[Input records Boundary: Start]

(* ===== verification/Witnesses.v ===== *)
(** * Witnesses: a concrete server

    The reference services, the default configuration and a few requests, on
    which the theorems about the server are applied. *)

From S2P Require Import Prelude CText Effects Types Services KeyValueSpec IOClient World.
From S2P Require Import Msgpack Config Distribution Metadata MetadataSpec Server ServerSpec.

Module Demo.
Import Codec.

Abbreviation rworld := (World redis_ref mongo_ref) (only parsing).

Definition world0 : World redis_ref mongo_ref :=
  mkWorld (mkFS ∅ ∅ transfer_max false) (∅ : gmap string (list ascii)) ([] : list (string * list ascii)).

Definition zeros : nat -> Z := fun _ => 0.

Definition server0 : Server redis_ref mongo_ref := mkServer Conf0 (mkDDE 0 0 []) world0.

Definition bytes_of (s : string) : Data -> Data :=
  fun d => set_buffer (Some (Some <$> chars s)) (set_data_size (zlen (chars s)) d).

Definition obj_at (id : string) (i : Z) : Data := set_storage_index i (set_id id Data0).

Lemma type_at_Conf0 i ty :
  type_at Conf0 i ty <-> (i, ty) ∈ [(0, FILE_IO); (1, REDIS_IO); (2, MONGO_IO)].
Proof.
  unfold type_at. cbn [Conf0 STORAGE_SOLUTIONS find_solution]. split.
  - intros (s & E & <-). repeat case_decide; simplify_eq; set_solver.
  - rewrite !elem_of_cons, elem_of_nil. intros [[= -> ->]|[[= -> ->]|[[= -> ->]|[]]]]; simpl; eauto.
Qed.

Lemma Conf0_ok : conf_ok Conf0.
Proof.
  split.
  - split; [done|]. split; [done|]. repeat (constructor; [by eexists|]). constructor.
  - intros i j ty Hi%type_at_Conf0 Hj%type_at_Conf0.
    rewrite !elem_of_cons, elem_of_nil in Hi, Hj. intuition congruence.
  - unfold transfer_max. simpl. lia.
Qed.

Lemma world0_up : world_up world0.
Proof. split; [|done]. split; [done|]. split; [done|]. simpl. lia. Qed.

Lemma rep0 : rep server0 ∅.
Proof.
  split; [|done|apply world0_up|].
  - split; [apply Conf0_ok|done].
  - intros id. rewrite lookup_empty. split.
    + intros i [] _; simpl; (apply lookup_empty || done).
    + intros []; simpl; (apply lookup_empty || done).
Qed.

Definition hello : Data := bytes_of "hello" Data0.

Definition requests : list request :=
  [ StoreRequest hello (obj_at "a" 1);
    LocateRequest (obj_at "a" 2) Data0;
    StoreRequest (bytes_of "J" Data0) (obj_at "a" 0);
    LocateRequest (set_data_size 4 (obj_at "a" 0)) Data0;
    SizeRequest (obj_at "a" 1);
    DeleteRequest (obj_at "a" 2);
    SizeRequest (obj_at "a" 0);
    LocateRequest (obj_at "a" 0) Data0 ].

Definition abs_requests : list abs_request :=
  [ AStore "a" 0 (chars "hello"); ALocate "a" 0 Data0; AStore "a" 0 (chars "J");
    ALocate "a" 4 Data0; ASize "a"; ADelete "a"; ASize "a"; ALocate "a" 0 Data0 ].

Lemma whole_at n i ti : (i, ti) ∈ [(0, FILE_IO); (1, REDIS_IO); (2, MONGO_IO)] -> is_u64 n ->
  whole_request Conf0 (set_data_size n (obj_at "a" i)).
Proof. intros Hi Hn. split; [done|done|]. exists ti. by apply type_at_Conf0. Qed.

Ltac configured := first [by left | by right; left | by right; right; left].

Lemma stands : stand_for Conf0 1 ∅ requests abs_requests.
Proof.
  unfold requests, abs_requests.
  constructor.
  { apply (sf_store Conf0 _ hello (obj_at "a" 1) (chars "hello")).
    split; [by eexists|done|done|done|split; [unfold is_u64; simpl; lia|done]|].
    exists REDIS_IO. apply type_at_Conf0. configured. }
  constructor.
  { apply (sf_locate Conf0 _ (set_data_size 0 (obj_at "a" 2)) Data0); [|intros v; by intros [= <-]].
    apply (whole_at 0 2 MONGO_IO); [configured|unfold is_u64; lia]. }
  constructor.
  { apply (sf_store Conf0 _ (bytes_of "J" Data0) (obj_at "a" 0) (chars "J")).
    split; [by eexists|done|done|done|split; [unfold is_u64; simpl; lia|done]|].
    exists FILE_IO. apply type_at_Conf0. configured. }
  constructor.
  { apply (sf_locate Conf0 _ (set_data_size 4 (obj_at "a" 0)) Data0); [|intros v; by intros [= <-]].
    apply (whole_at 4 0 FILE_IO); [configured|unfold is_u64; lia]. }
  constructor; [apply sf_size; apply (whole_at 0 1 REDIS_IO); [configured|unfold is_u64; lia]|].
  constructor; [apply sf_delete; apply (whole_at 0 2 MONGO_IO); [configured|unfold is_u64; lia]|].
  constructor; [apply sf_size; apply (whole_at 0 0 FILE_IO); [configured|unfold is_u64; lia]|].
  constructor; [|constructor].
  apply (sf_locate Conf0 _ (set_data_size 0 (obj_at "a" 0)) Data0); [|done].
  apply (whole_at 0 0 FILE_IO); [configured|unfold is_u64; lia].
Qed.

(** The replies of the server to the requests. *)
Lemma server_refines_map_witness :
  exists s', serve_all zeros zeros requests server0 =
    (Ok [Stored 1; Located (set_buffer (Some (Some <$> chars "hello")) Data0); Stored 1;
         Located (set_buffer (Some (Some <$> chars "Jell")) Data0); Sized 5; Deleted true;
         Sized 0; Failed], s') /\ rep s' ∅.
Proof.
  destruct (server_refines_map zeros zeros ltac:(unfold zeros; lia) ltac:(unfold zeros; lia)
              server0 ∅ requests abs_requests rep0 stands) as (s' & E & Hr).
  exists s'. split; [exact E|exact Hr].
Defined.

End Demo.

[Input records Boundary: End]

# Exercise instructions:
Check each line of the entries, and copy the ones that contain "Located".

# Response:
    (Ok [Stored 1; Located (set_buffer (Some (Some <$> chars "hello")) Data0); Stored 1;
         Located (set_buffer (Some (Some <$> chars "Jell")) Data0); Sized 5; Deleted true;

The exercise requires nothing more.